* THE TASK:
Look through the data for the string "RecordEntry". Copy every line where it is found.

DATA UNDER STUDY START

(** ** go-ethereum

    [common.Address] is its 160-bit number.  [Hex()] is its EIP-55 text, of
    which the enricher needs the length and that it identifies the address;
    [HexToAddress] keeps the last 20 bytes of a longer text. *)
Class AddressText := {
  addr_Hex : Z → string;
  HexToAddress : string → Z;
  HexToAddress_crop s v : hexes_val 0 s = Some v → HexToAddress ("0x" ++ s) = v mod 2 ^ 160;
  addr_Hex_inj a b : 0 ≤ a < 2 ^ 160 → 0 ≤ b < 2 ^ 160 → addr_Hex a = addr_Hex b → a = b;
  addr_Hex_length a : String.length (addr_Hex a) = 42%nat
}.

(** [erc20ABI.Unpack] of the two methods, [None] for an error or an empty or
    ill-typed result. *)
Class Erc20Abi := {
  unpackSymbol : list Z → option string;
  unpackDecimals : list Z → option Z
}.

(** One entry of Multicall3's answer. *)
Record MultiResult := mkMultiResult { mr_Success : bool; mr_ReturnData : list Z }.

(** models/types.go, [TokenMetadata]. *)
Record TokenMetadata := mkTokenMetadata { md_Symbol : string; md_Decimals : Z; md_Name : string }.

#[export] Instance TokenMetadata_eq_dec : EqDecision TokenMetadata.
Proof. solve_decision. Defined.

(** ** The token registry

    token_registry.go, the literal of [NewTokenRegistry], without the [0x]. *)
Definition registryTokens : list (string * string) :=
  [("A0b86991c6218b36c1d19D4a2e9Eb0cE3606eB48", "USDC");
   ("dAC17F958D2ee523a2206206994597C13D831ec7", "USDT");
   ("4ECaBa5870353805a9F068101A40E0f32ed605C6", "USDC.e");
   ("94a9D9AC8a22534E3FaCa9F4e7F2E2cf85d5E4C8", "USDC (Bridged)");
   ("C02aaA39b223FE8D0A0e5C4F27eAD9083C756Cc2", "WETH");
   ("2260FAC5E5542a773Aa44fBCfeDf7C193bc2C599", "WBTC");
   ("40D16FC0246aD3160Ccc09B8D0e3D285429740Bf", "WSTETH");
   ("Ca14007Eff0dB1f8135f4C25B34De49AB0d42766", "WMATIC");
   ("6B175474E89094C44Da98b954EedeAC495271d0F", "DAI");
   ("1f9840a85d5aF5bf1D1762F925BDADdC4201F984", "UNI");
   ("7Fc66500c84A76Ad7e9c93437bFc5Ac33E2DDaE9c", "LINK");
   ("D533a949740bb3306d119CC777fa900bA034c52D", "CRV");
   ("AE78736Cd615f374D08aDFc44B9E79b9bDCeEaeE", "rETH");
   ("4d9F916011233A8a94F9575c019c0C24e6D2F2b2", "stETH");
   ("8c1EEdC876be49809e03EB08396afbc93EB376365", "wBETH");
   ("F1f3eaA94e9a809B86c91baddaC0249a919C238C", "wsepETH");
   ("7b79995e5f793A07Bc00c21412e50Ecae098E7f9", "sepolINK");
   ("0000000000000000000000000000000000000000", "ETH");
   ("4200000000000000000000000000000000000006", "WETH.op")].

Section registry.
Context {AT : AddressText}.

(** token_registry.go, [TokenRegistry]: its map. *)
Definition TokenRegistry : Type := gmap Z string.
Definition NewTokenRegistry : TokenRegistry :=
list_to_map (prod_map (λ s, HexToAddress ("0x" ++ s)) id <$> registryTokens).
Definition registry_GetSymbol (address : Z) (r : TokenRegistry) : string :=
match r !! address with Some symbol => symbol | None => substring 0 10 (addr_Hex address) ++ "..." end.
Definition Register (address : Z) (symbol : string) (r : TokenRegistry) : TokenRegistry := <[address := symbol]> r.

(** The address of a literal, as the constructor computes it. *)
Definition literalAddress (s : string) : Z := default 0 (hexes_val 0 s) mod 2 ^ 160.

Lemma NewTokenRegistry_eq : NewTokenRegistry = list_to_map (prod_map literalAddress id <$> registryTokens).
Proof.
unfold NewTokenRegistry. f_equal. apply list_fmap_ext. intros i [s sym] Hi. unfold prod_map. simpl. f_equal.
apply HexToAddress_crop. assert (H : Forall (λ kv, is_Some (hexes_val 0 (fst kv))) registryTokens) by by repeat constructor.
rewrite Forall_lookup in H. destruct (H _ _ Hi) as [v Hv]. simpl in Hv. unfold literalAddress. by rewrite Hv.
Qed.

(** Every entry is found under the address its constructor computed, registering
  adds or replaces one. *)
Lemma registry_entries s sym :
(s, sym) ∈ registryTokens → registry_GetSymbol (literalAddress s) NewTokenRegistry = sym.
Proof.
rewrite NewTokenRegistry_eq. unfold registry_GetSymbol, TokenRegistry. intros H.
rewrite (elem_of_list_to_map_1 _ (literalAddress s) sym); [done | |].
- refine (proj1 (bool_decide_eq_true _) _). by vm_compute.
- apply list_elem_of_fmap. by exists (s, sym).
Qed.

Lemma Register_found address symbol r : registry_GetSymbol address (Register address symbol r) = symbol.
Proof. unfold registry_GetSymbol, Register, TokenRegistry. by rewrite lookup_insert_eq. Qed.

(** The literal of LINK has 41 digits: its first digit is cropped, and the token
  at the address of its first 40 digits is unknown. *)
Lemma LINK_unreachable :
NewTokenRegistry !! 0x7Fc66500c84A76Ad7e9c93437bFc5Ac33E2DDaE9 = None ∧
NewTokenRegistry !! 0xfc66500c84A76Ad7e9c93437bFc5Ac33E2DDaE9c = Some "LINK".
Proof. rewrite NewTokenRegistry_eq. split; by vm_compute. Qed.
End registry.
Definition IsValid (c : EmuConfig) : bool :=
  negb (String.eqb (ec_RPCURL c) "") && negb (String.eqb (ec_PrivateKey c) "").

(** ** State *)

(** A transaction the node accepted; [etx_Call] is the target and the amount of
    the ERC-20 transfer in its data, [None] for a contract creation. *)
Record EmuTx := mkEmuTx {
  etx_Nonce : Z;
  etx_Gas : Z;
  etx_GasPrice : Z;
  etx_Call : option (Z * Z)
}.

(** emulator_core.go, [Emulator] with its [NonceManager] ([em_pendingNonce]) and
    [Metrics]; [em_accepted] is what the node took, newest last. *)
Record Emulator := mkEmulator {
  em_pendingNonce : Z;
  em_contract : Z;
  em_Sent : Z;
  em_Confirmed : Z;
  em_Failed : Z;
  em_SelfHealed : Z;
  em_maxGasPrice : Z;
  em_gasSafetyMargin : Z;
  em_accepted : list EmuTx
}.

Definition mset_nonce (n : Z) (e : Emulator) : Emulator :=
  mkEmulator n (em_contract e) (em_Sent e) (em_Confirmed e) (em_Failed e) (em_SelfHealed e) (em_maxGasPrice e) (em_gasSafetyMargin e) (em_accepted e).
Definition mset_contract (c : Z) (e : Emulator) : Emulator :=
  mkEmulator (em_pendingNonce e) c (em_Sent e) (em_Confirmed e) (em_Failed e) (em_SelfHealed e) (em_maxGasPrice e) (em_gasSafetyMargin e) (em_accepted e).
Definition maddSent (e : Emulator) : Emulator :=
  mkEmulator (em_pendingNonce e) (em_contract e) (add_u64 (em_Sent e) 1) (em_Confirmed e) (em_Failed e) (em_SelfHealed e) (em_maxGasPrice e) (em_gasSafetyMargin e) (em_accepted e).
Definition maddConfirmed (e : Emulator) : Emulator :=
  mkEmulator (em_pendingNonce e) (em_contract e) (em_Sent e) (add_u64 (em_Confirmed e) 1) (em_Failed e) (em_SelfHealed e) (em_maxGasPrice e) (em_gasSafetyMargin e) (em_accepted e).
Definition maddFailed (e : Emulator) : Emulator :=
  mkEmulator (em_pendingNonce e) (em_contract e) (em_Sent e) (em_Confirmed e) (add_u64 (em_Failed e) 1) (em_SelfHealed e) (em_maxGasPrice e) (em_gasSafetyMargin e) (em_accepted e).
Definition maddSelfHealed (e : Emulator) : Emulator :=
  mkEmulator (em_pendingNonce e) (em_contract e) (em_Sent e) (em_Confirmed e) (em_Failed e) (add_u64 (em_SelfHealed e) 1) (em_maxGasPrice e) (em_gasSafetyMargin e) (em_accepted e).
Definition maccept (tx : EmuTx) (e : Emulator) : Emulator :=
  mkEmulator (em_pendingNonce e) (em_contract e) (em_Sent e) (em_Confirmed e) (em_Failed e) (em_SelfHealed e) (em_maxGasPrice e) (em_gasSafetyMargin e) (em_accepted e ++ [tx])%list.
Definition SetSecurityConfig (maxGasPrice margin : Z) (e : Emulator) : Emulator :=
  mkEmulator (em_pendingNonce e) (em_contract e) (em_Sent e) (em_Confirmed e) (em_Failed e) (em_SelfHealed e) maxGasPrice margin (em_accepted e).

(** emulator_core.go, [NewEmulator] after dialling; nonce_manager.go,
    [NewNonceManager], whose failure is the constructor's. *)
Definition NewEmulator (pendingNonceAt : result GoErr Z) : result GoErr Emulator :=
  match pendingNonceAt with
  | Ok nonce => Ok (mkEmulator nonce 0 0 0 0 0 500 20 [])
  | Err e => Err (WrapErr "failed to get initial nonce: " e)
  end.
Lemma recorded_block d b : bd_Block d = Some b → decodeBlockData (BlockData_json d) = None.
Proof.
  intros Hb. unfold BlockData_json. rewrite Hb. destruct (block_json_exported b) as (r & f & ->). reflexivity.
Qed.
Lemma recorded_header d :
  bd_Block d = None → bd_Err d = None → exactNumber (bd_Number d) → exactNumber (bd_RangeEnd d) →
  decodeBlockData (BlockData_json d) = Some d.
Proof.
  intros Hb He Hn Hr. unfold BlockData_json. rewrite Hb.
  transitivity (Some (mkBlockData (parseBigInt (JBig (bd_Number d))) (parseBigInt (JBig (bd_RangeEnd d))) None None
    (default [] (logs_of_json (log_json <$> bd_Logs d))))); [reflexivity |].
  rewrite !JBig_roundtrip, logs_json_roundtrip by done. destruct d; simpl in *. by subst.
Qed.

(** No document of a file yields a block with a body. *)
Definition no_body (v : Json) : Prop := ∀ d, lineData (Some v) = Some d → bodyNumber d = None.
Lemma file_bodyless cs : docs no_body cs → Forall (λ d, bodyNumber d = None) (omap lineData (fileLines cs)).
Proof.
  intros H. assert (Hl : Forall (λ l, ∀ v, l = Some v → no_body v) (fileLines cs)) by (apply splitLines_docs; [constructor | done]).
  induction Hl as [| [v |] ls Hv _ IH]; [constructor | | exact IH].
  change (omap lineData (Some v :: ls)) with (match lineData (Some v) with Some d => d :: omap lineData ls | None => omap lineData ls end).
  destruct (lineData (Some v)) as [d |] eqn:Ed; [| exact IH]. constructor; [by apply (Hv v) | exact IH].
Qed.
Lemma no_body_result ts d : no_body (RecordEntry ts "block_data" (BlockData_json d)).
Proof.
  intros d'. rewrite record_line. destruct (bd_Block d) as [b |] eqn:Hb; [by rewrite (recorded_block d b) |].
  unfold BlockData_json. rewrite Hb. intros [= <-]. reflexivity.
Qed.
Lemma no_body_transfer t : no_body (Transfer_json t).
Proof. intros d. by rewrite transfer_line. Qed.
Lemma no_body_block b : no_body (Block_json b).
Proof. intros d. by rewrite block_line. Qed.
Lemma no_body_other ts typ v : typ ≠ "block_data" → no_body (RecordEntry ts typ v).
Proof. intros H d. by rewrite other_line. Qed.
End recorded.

DATA UNDER STUDY END

* TASK OUTPUT:
Lemma no_body_result ts d : no_body (RecordEntry ts "block_data" (BlockData_json d)).
Lemma no_body_other ts typ v : typ ≠ "block_data" → no_body (RecordEntry ts typ v).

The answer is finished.